▸ TASK REQUIREMENTS: Your task is to copy every line of the entries that holds the word "fTime".

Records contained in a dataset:
_ _ _ _

(* ===== verification/JournalEvent.v ===== *)
(** The events of the journal (src/state/journal.go) and their lines: what
    [json.Marshal] prints for an [Event], and what [json.Unmarshal] makes of a line of
    the journal's file. *)

From Stdlib Require Import Strings.String.
From stdpp Require Import gmap sorting.
From S2P Require Import Prelude GoFloat GoFmt GoUtf8 GoTime GoTimeParse GoFtoa GoJson GoJsonText GoAtof GoScanner.

Local Open Scope string_scope.
Local Open Scope list_scope.
Local Open Scope Z_scope.

(** * Records *)

Record FaultRecord := mkFaultRecord {
  rCode : Z;
  rSource : string;
  rTime : ztime;
  rCount : Z;
  rActive : bool;
  rResolution : string;
}.

Record Event := mkEvent {
  eTS : time;
  eType : string;
  eDevice : string;
  eFault : option FaultRecord;
  eGap : string;
  eValues : gmap string float64;
}.

(** The composite literals of the journal, by the fields they set. *)
Definition plain_event (ts : time) (type : string) : Event := mkEvent ts type "" None "" ∅.
Definition device_event (ts : time) (type device : string) : Event :=
  mkEvent ts type device None "" ∅.
Definition fault_event (ts : time) (type : string) (r : FaultRecord) : Event :=
  mkEvent ts type "" (Some r) "" ∅.
Definition gap_event (ts : time) (gap : string) : Event :=
  mkEvent ts "outage_classified" "" None gap ∅.
Definition counters_event (ts : time) (vals : gmap string float64) : Event :=
  mkEvent ts "power_counters" "" None "" vals.

(** * Printing *)

(** [json.Marshal] of a [FaultRecord]: an empty member with [omitempty] is left out. *)
Definition marshal_fault (r : FaultRecord) : json :=
  JObj ([("code", JInt (rCode r)); ("source", JString (rSource r)); ("time", JTime (rTime r));
         ("count", JInt (rCount r)); ("active", JBool (rActive r))] ++
        omit_empty "resolution" (rResolution r)).

Section print.
(** The offset [time.Local] has at an instant. *)
Variable zone : time -> Z.

(** The time stamps are [time.Now]'s, in the local zone. *)
Definition event_json (e : Event) : json :=
  JObj ([("ts", JTime (mkZTime (eTS e) (zone (eTS e)))); ("type", JString (eType e))] ++
        omit_empty "device" (eDevice e) ++
        match eFault e with Some r => [("fault", marshal_fault r)] | None => [] end ++
        omit_empty "gap" (eGap e) ++
        if decide (eValues e = ∅) then []
        else [("values", JObj (sort_members (map (fun kv => (kv.1, JFloat kv.2)) (map_to_list (eValues e)))))]).

(** [json.Marshal(e)]; [None] is an error: a float that is not finite, a time whose
    year is not of four digits or whose offset is a day or more. *)
Definition marshal (e : Event) : option (list byte) := Marshal (event_json e).

(** The line written for an event; the error of [json.Marshal] is dropped, and then
    the line is empty. *)
Definition event_line (e : Event) : list byte := default [] (marshal e) ++ [x0a].

End print.

(** * Reading *)

Section read.
(** As in [parse_time]. *)
Variable lenient : string -> option ztime.

(** [json.Unmarshal]: the members in order, each into the field its name folds to;
    other names are ignored, [null] changes nothing, and a value of another type is an
    error. *)
Definition set_fault_member (r : FaultRecord) (kv : string * json) : option FaultRecord :=
  let '(mkFaultRecord c s t n a res) := r in
  let to name := folds_to name kv.1 in
  match kv.2 with
  | JNull => Some r
  | v =>
    if to "code" then
      match v with JNum l => c ← ParseInt l; Some (mkFaultRecord c s t n a res) | _ => None end
    else if to "source" then
      match v with JString s => Some (mkFaultRecord c s t n a res) | _ => None end
    else if to "time" then
      match v with JString l => t ← parse_time lenient l; Some (mkFaultRecord c s t n a res) | _ => None end
    else if to "count" then
      match v with JNum l => n ← ParseInt l; Some (mkFaultRecord c s t n a res) | _ => None end
    else if to "active" then
      match v with JBool a => Some (mkFaultRecord c s t n a res) | _ => None end
    else if to "resolution" then
      match v with JString res => Some (mkFaultRecord c s t n a res) | _ => None end
    else Some r
  end.

Definition zero_fault_record : FaultRecord := mkFaultRecord 0 "" (mkZTime zero_time 0) 0 false "".
Definition zero_event : Event := mkEvent zero_time "" "" None "" ∅.

(** An element of [Values]: [null] is the zero of the type. *)
Definition set_value (m : gmap string float64) (kv : string * json) : option (gmap string float64) :=
  match kv.2 with
  | JNum l => v ← ParseFloat l; Some (<[kv.1 := v]> m)
  | JNull => Some (<[kv.1 := f64_of_Z 0]> m)
  | _ => None
  end.

Definition set_member (e : Event) (kv : string * json) : option Event :=
  let '(mkEvent ts ty dev fl gap vals) := e in
  let to name := folds_to name kv.1 in
  if to "ts" then
    match kv.2 with
    | JString l => t ← parse_time lenient l; Some (mkEvent (inst t) ty dev fl gap vals)
    | JNull => Some e
    | _ => None
    end
  else if to "type" then
    match kv.2 with JString ty => Some (mkEvent ts ty dev fl gap vals) | JNull => Some e | _ => None end
  else if to "device" then
    match kv.2 with JString dev => Some (mkEvent ts ty dev fl gap vals) | JNull => Some e | _ => None end
  else if to "fault" then
    match kv.2 with
    | JObj l => r ← fold_option set_fault_member (default zero_fault_record fl) l;
                Some (mkEvent ts ty dev (Some r) gap vals)
    | JNull => Some (mkEvent ts ty dev None gap vals)
    | _ => None
    end
  else if to "gap" then
    match kv.2 with JString gap => Some (mkEvent ts ty dev fl gap vals) | JNull => Some e | _ => None end
  else if to "values" then
    match kv.2 with
    | JObj l => vals ← fold_option set_value vals l; Some (mkEvent ts ty dev fl gap vals)
    | JNull => Some (mkEvent ts ty dev fl gap ∅)
    | _ => None
    end
  else Some e.

(** [json.Unmarshal(line, &e)] into a zero event. *)
Definition unmarshal (line : list byte) : option Event :=
  j ← ReadJson line;
  match j with
  | JObj l => fold_option set_member zero_event l
  | JNull => Some zero_event
  | _ => None
  end.

End read.

Definition no_lenient : string -> option ztime := fun _ => None.

(** An example line, and its event. *)
Definition sample_record : FaultRecord :=
  mkFaultRecord 46 "52" (mkZTime (inst (Date 2025 11 14 9 30 UTC)) (-18000)) 2 true "".

Example marshal_ex :
  event_line (fun _ => 3600) (fault_event (inst (Date 2025 11 14 14 31 UTC)) "fault_seen" sample_record) =
    q "{'ts':'2025-11-14T15:31:00+01:00','type':'fault_seen','fault':{'code':46,'source':'52','time':'2025-11-14T04:30:00-05:00','count':2,'active':true}}"
      ++ [x0a] /\
  event_line (fun _ => 0) (counters_event (inst (Date 2025 11 14 14 31 UTC)) {["b" := f64_of_Z 7; "a" := f64_div (f64_of_Z 3) (f64_of_Z 2)]}) =
    q "{'ts':'2025-11-14T14:31:00Z','type':'power_counters','values':{'a':1.5,'b':7}}" ++ [x0a] /\
  event_line (fun _ => 0) (plain_event (inst (Date 10000 1 1 0 0 UTC)) "bus_silent") = [x0a].
Proof. vm_compute. done. Qed.
(* ===== verification/Journal.v ===== *)
(** The event journal (src/state/journal.go): bus and device liveness, power
    counters, the known-fault set, and their recovery from the journal file.

    The file is its bytes: opening a journal scans them by lines, and an event is
    appended to them as the line [JournalEvent] prints, wherever they end. *)

From Stdlib Require Import Sorting.Sorted.
From S2P Require Import Prelude GoFloat GoFmt GoUtf8 GoTime GoTimeParse GoJson GoJsonText GoAtof GoScanner Protocol Faults JournalEvent.

Local Open Scope Z_scope.

(** * The journal *)

Definition deviceLostAfter : duration := 30 * Second.
Definition busSilentAfter : duration := 60 * Second.

(** A write or flush error of the journal file. *)
Inductive werror := WError (what : string).

(** [file] and [disk] stand for the file and the buffered writer: the bytes of the
    file, and the outcomes of the writes to come, where [Some (n, w)] is a write that
    fails with [w] after [n] bytes. The buffered writer fails for good after its first
    error, and that error is in [err]. [localOffset] is the offset of [time.Local]. *)
Record Journal := mkJournal {
  file : list byte;
  disk : list (option (nat * werror));
  localOffset : time -> Z;
  err : option werror;
  lastSeen : gmap Z time;
  lost : gset Z;
  busSilent : bool;
  firstCheck : time;
  counters : gmap string float64;
  faults : gmap string Fault;
}.

Definition set_writer (f : list byte) (d : list (option (nat * werror))) (e : option werror) (j : Journal) : Journal :=
  mkJournal f d (localOffset j) e (lastSeen j) (lost j) (busSilent j) (firstCheck j) (counters j) (faults j).
Definition set_lastSeen (m : gmap Z time) (j : Journal) : Journal :=
  mkJournal (file j) (disk j) (localOffset j) (err j) m (lost j) (busSilent j) (firstCheck j) (counters j) (faults j).
Definition set_lost (l : gset Z) (j : Journal) : Journal :=
  mkJournal (file j) (disk j) (localOffset j) (err j) (lastSeen j) l (busSilent j) (firstCheck j) (counters j) (faults j).
Definition set_busSilent (b : bool) (j : Journal) : Journal :=
  mkJournal (file j) (disk j) (localOffset j) (err j) (lastSeen j) (lost j) b (firstCheck j) (counters j) (faults j).
Definition set_firstCheck (t : time) (j : Journal) : Journal :=
  mkJournal (file j) (disk j) (localOffset j) (err j) (lastSeen j) (lost j) (busSilent j) t (counters j) (faults j).
Definition set_counters (m : gmap string float64) (j : Journal) : Journal :=
  mkJournal (file j) (disk j) (localOffset j) (err j) (lastSeen j) (lost j) (busSilent j) (firstCheck j) m (faults j).
Definition set_faults (m : gmap string Fault) (j : Journal) : Journal :=
  mkJournal (file j) (disk j) (localOffset j) (err j) (lastSeen j) (lost j) (busSilent j) (firstCheck j) (counters j) m.

(** * Replay *)

Definition faultFromRecord (r : FaultRecord) : Fault :=
  let source := match ParseUint16 8 (rSource r) with Some v => zb v | None => x00 end in
  mkFault (rCode r) source (rTime r) (rActive r) (rCount r).

Definition faultKey (f : Fault) : string :=
  fmt_d 0 (fCode f) +:+ "/" +:+ fmt_rfc3339 (fTime f).

Section replay.
(** As in [parse_time]. *)
Variable lenient : string -> option ztime.

(** One scanned line of the replay loop of [OpenJournal]. *)
Definition replay_line (j : Journal) (line : list byte) : Journal :=
  match unmarshal lenient line with
  | None => j
  | Some e =>
      let j := if decide (eType e = "power_counters") then set_counters (eValues e) j else j in
      match eFault e with
      | None => j
      | Some r =>
          if bool_decide (eType e = "fault_seen") || bool_decide (eType e = "fault_recurred")
             || bool_decide (eType e = "fault_cleared") then
            let f := faultFromRecord r in
            set_faults (<[faultKey f := f]> (faults j)) j
          else if decide (eType e = "fault_history_wiped") then
            set_faults (delete (faultKey (mkFault (rCode r) x00 (rTime r) false 0)) (faults j)) j
          else j
      end
  end.

(** The lines [sc.Scan] delivers of a file's bytes: up to one that does not fit the
    scanner's buffer. The scanner's error is not looked at. *)
Definition scanned (bs : list byte) : list (list byte) := (scan_lines MaxScanTokenSize bs (None : option unit)).1.

(** [OpenJournal]. [existing] are the bytes read before the end of the file or an
    error, when the file can be opened for reading; [opened] is what opening it for
    appending gives, its bytes and the outcomes of the writes to come. *)
Definition OpenJournal (zone : time -> Z) (existing : option (list byte))
  (opened : option (list byte * list (option (nat * werror)))) : option Journal :=
  let replay j := fold_left replay_line (scanned (default [] existing)) j in
  match opened with
  | None => None
  | Some (bs, d) => Some (replay (mkJournal bs d zone None ∅ ∅ false zero_time ∅ ∅))
  end.

End replay.

(** * Appending *)

Definition append (e : Event) (j : Journal) : Journal :=
  match err j with
  | Some _ => j
  | None =>
      let line := event_line (localOffset j) e in
      match disk j with
      | Some (n, w) :: d => set_writer (file j ++ take n line) d (Some w) j
      | d => set_writer (file j ++ line) (tail d) None j
      end
  end.

(** * Liveness *)

Definition noteLocked (addr : Z) (now : time) (j : Journal) : Journal :=
  let j := if busSilent j
           then append (plain_event now "bus_recovered") (set_busSilent false j) else j in
  let j := if decide (addr ∈ lost j)
           then append (device_event now "device_recovered" (fmt_x 4 addr))
                  (set_lost (lost j ∖ {[addr]}) j)
           else j in
  set_lastSeen (<[addr := now]> (lastSeen j)) j.

Definition NoteDevice (addr : Z) (now : time) (j : Journal) : Journal := noteLocked addr now j.

Definition newest (m : gmap Z time) : time :=
  fold_left (fun newest e => if After e.2 newest then e.2 else newest) (map_to_list m) zero_time.

Definition lose (now : time) (j : Journal) (e : Z * time) : Journal :=
  let '(addr, ts) := e in
  if negb (bool_decide (addr ∈ lost j)) && (deviceLostAfter <? Sub now ts)
  then append (device_event now "device_lost" (fmt_x 4 addr)) (set_lost ({[addr]} ∪ lost j) j)
  else j.

Definition CheckLiveness (now : time) (activeNow : list Z) (it : range Z time) (j : Journal)
  : Journal :=
  let j := fold_left (fun j a => noteLocked a now j) activeNow j in
  if decide (size (lastSeen j) = 0%nat) then
    if IsZero (firstCheck j) then set_firstCheck now j
    else if negb (busSilent j) && (busSilentAfter <? Sub now (firstCheck j))
    then append (plain_event now "bus_silent") (set_busSilent true j)
    else j
  else
    let newest := newest (lastSeen j) in
    if negb (busSilent j) && negb (IsZero newest) && (busSilentAfter <? Sub now newest)
    then append (plain_event now "bus_silent") (set_busSilent true j)
    else if busSilent j then j
    else fold_left (lose now) (over it (lastSeen j)) j.

Definition BusSilent (j : Journal) : bool := busSilent j.

(** * Power counters *)

(** [m[k]], 0 when the key is absent. *)
Definition value_at (m : gmap string float64) (k : string) : float64 := default (f64_of_Z 0) (m !! k).

Definition differs_from (m : gmap string float64) (kv : string * float64) : bool :=
  negb (f64_eqb (value_at m kv.1) kv.2).

Definition counters_changed (old vals : gmap string float64) : bool :=
  negb (bool_decide (size old = size vals)) ||
  existsb (differs_from old) (map_to_list vals) ||
  existsb (differs_from vals) (map_to_list old).

Definition NotePowerCounters (vals : gmap string float64) (now : time) (j : Journal) : Journal :=
  if negb (counters_changed (counters j) vals) then j
  else append (counters_event now vals) (set_counters vals j).

Definition ClassifyGap (vals : gmap string float64) (now : time) (j : Journal) : Journal :=
  if decide (size (counters j) = 0%nat) then append (gap_event now "no_reference") j else
  let gap := fold_left (fun gap kv =>
    match counters j !! kv.1 with
    | Some prev => if negb (f64_eqb kv.2 prev) then "hvac_power_loss" else gap
    | None => gap
    end) (map_to_list vals) "monitoring_gap" in
  append (gap_event now gap) j.

(** * Faults *)

Definition recordOf (f : Fault) (resolution : string) : FaultRecord :=
  mkFaultRecord (fCode f) (fmt_x 2 (bz (fSource f))) (fTime f) (fCount f) (fActive f) resolution.

Definition note_fault (now : time) (j : Journal) (f : Fault) : Journal :=
  let k := faultKey f in
  match faults j !! k with
  | None =>
      append (fault_event now "fault_seen" (recordOf f "")) (set_faults (<[k := f]> (faults j)) j)
  | Some prev =>
      if fActive prev && negb (fActive f) then
        append (fault_event now "fault_cleared" (recordOf f "self_cleared"))
          (set_faults (<[k := f]> (faults j)) j)
      else if fCount prev <? fCount f then
        append (fault_event now "fault_recurred" (recordOf f ""))
          (set_faults (<[k := f]> (faults j)) j)
      else j
  end.
(* ===== verification/Inspect.v ===== *)
(** Offline analysis of a capture (src/inspect/inspect.go): parsing, register
    keying, grouping, change timelines and before/after differences. *)

From Stdlib Require Import Strings.String.
From stdpp Require Import gmap sorting.
From S2P Require Import Prelude GoFmt GoUtf8 GoTime GoTimeParse GoJson GoJsonText GoScanner Capture.

Local Open Scope string_scope.
Local Open Scope list_scope.
Local Open Scope Z_scope.

(** * Parsing *)

Definition opAck06 : byte := x06.
Definition opRead : byte := x0b.
Definition opWrite : byte := x0c.

Record Rec := mkRec {
  TS : ztime;
  Src : Z;
  Dst : Z;
  Op : byte;
  Data : list byte;
  Raw : list byte;
}.

#[global] Instance Rec_eq_dec : EqDecision Rec.
Proof. solve_decision. Defined.

Record jsonRec := mkJsonRec { jTS : string; jSrc : string; jDst : string; jOp : string;
                              jData : string; jRaw : string }.

(** [json.Unmarshal] into a [jsonRec]: a member goes to the field its name folds to. *)
Definition set_rec_member (jr : jsonRec) (kv : string * json) : option jsonRec :=
  let '(mkJsonRec ts src dst op data raw) := jr in
  let to k := folds_to k kv.1 in
  if to "ts" || to "src" || to "dst" || to "op" || to "data" || to "raw" then
    match kv.2 with
    | JString s =>
        Some (if to "ts" then mkJsonRec s src dst op data raw
              else if to "src" then mkJsonRec ts s dst op data raw
              else if to "dst" then mkJsonRec ts src s op data raw
              else if to "op" then mkJsonRec ts src dst s data raw
              else if to "data" then mkJsonRec ts src dst op s raw
              else mkJsonRec ts src dst op data s)
    | JNull => Some jr
    | _ => None
    end
  else Some jr.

_ _ _ _

▸ OUTPUT BELOW:
  fmt_d 0 (fCode f) +:+ "/" +:+ fmt_rfc3339 (fTime f).
  mkFaultRecord (fCode f) (fmt_x 2 (bz (fSource f))) (fTime f) (fCount f) (fActive f) resolution.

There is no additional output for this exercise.